You can't specify data source options.
You can't specify the schema for the data.

Prerequisites

Databricks does not require additional configuration to use CSV files. However, to stream CSV files, you need Auto Loader.

Options

Use the .option() and .options() methods of DataFrameReader and DataFrameWriter to configure CSV data sources. For a complete list of supported options, see DataFrameReader CSV options and DataFrameWriter CSV options.

Usage

The following examples demonstrate reading and writing CSV files, specifying schemas, and handling malformed records.

Read CSV files

The following example uses the Wanderbricks sample dataset. It writes reviews data to CSV, then reads it back.

Python
Scala
R

Python
# Write wanderbricks reviews to CSV format
df = spark.read.table("samples.wanderbricks.reviews")
df.write.format("csv").option("header", "true").save("/Volumes/<catalog>/<schema>/<volume>/reviews_csv")

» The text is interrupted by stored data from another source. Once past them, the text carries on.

Lemma nic_init_found p d x : first_nic cfg (seqZ 0 256) = Some x -> nic_base cfg x = base -> wf p -> 3 <= g_total_frames p ->
  exists code d' p' ws, rtl8139_init base mac p d = Some (code, d', p') /\ wf p' /\ ports d' = ports d ++ ws /\
    (code = 0 -> 0 <= g_tx_cur d < 4 -> nic_ok d') /\ emits (nic_init log log_hex log_char p d) ws (code, d', p').
Proof using HR HC Hlog Hhex Hchar Hbase Hmac.
  intros Hx Hb Hp Ht. assert (Z.land base 0xFFFC = base) as Hland by (rewrite <- Hb; unfold nic_base; rewrite <- Z.land_assoc; f_equal).
  pose proof (emits_buses 256 0 ltac:(lia) ltac:(lia)) as Hprobe. change (Z.of_nat 256) with 256 in Hprobe. rewrite Hx in Hprobe. cbn [fmap option_fmap option_map] in Hprobe. rewrite Hb in Hprobe.
  unfold rtl8139_init. rewrite Hland. cbv zeta. cbn [rtl_mac g_rx_buffer rx_addr g_tx_buffer g_tx_cur g_rx_offset wire ports g_io_base].
  destruct (pmm_alloc_contiguous_correct p 3 Hp ltac:(lia)) as (rx & p1 & Ec & Hp1 & _). rewrite Ec. cbn [mbind option_bind].
  destruct (alloc_tx_total (Z.to_nat RTL_TX_BUFS) [] p1 Hp1) as (ok & tx & p2 & Et & Hp2 & Hl).
  set (d0 := Rtl base (rtl_mac d) (g_rx_buffer d) (rx_addr d) (g_tx_buffer d) (g_tx_cur d) (g_rx_offset d) (wire d) (ports d)). set (d1 := out (Outb (reg d0 RTL_CR) RTL_CR_RST) d0).
  pose proof (emits_reset d0 eq_refl) as Hreset. fold d1 in Hreset.
  assert (forall ws y, emits (r ← lift (pmm_alloc_contiguous 3 p); after_reset log mac d1 r) ws y -> emits (nic_init log log_hex log_char p d) (Outb (reg d0 RTL_CR) RTL_CR_RST :: ws) y) as Hinit.
  { intros ws y Hk. unfold nic_init. say. eapply emits_quiet; [exact Hprobe |]. cbv beta iota zeta. eapply (emits_bind _ _ [_] ws); [exact Hreset | exact Hk]. }
  destruct (istrue rx) eqn:Erx; cbn [negb].
  2: { do 4 eexists. split; [reflexivity |]. split; [done |]. split; [reflexivity |]. split; [done |]. refine (Hinit [] _ _). eapply emits_lift; [exact Ec |].
    unfold after_reset. rewrite Erx. cbn [negb]. say. apply emits_ret. }
  rewrite Et. cbn [mbind option_bind]. destruct ok; cbn [negb].
  - eassert (emits (after_reset log mac d1 (rx, p1)) _ _) as Hafter.
    { unfold after_reset. rewrite Erx. cbn [negb]. eapply emits_bind; [apply emits_out32; [done | unfold RTL_RBSTART; lia | apply u32_range] |]. eapply emits_lift; [exact Et |].
      cbv beta iota zeta. cbn [negb]. eapply emits_bind; [apply emits_out8; [done | unfold RTL_IMR; lia | lia] |].
      eapply emits_bind; [apply emits_out32; [done | unfold RTL_RCR; lia | done] |]. eapply emits_bind; [apply emits_out8; [done | unfold RTL_CR; lia | done] |]. say. apply emits_ret. }
    cbn [app] in Hafter. eexists 0, _, p2, _. split; [reflexivity |]. split; [done |]. split; [cbn [ports out]; rewrite <- !app_assoc; reflexivity |]. split.
    { intros _ Hcur. split; [cbn [out g_tx_buffer]; unfold zlen; rewrite (Hl eq_refl); done | done]. }
    refine (Hinit _ _ _). eapply emits_lift; [exact Ec | exact Hafter].
  - eassert (emits (after_reset log mac d1 (rx, p1)) _ _) as Hafter.
    { unfold after_reset. rewrite Erx. cbn [negb]. eapply emits_bind; [apply emits_out32; [done | unfold RTL_RBSTART; lia | apply u32_range] |]. eapply emits_lift; [exact Et |].
      cbv beta iota zeta. cbn [negb]. say. apply emits_ret. }
    cbn [app] in Hafter. eexists (-1), _, p2, _. split; [reflexivity |]. split; [done |]. split; [cbn [ports out]; rewrite <- !app_assoc; reflexivity |]. split; [done |].
    refine (Hinit _ _ _). eapply emits_lift; [exact Ec | exact Hafter].
Qed.
End start.

Section claims.
Context {H : Type} `{machine H} (base : Z) (mac : list Z) (seen : H -> list port_write) {HR : rtl_card H base mac seen}.
Context (cfg : Z -> Z -> Z -> Z -> Z) {HC : config_space H cfg}.
Context (log : list Z -> io H unit) (log_hex log_char : Z -> io H unit).
Hypothesis Hlog : forall s, emits seen (log s) [] tt.
Hypothesis Hhex : forall v, emits seen (log_hex v) [] tt.
Hypothesis Hchar : forall v, emits seen (log_char v) [] tt.

(** C40: starting the network card is what the network stack takes it for: when the search finds a
    card, the first one in the order of buses and devices, the start returns the same
    code, state and memory as [rtl8139_init] for that card's base and address, and the
    card sees exactly the port writes that the state records, in that order, whatever the
    status says during the reset; after a success the driver may send. Without a card it
    returns -1, and no card is touched. It ends without a fault in either case. *)
Theorem nic_init_refines (p : pmm) (d : rtl) (h : H) (Hbase : 0 <= base <= 0xFF00) (Hmac : bytes mac /\ zlen mac = 6)
    (Hcard : forall x, first_nic cfg (seqZ 0 256) = Some x -> nic_base cfg x = base) (Hp : wf p) (Ht : 3 <= g_total_frames p) :
  (first_nic cfg (seqZ 0 256) = None -> exists h', nic_init log log_hex log_char p d h = Some ((-1, d, p), h') /\ seen h' = seen h) /\
  (first_nic cfg (seqZ 0 256) <> None -> exists code d' p' ws h', rtl8139_init base mac p d = Some (code, d', p') /\
    nic_init log log_hex log_char p d h = Some ((code, d', p'), h') /\ ports d' = ports d ++ ws /\ seen h' = seen h ++ ws /\
    wf p' /\ (code = 0 -> 0 <= g_tx_cur d < 4 -> nic_ok d')).
Proof using HR HC Hlog Hhex Hchar.
  split.
  - intros Hn. destruct (nic_init_none base mac seen cfg log log_hex log_char Hlog Hhex p d Hn h) as (h' & E & S). exists h'. by rewrite app_nil_r in S.
  - intros Hn. destruct (first_nic cfg (seqZ 0 256)) as [x |] eqn:Ex; [| done].
    destruct (nic_init_found base mac seen cfg log log_hex log_char Hlog Hhex Hchar Hbase Hmac p d x Ex (Hcard x eq_refl) Hp Ht) as (code & d' & p' & ws & E & Hp' & Hw & Hok & He).
    destruct (He h) as (h' & E' & S'). by exists code, d', p', ws, h'.
Qed.
End claims.

(** ** What is reported of a packet *)

Definition hex2 (v : Z) : list Z := [hex_char (v / 16); hex_char (v mod 16)].
Fixpoint mac_text (l : list Z) : list Z := match l with [] => [] | [v] => hex2 v | v :: l => hex2 v ++ txt ":" ++ mac_text l end.
Definition hex_of (v : Z) : list Z := default [] (serial_hex_text v).
Definition word (l : list Z) (i : Z) : Z := 256 * l.[i] + l.[i + 1].

Definition packet_report (data : list Z) (len : Z) : list Z :=
  if len <? 14 then []
  else
    txt "  dst=" ++ mac_text (take 6 data) ++ txt " src=" ++ mac_text (take 6 (drop 6 data)) ++ txt " type=0x" ++ hex_of (word data 12) ++ [10] ++
    (if (word data 12 =? ETH_P_ARP) && (42 <=? len)
     then txt "  ARP op=" ++ numeral 10 (word data 20) ++ txt " spa=" ++ hex_of (word data 30) ++ hex_of (word data 28) ++ [10] else []).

# Read the CSV file into a DataFrame
df = (spark.read
  .format("csv")
  .option("header", "true")
  .option("inferSchema", "true")
  .load("/Volumes/<catalog>/<schema>/<volume>/reviews_csv"))
display(df)
df.printSchema()

Scala
// Write wanderbricks reviews to CSV format
val reviews = spark.read.table("samples.wanderbricks.reviews")
reviews.write.format("csv").option("header", "true").save("/Volumes/<catalog>/<schema>/<volume>/reviews_csv")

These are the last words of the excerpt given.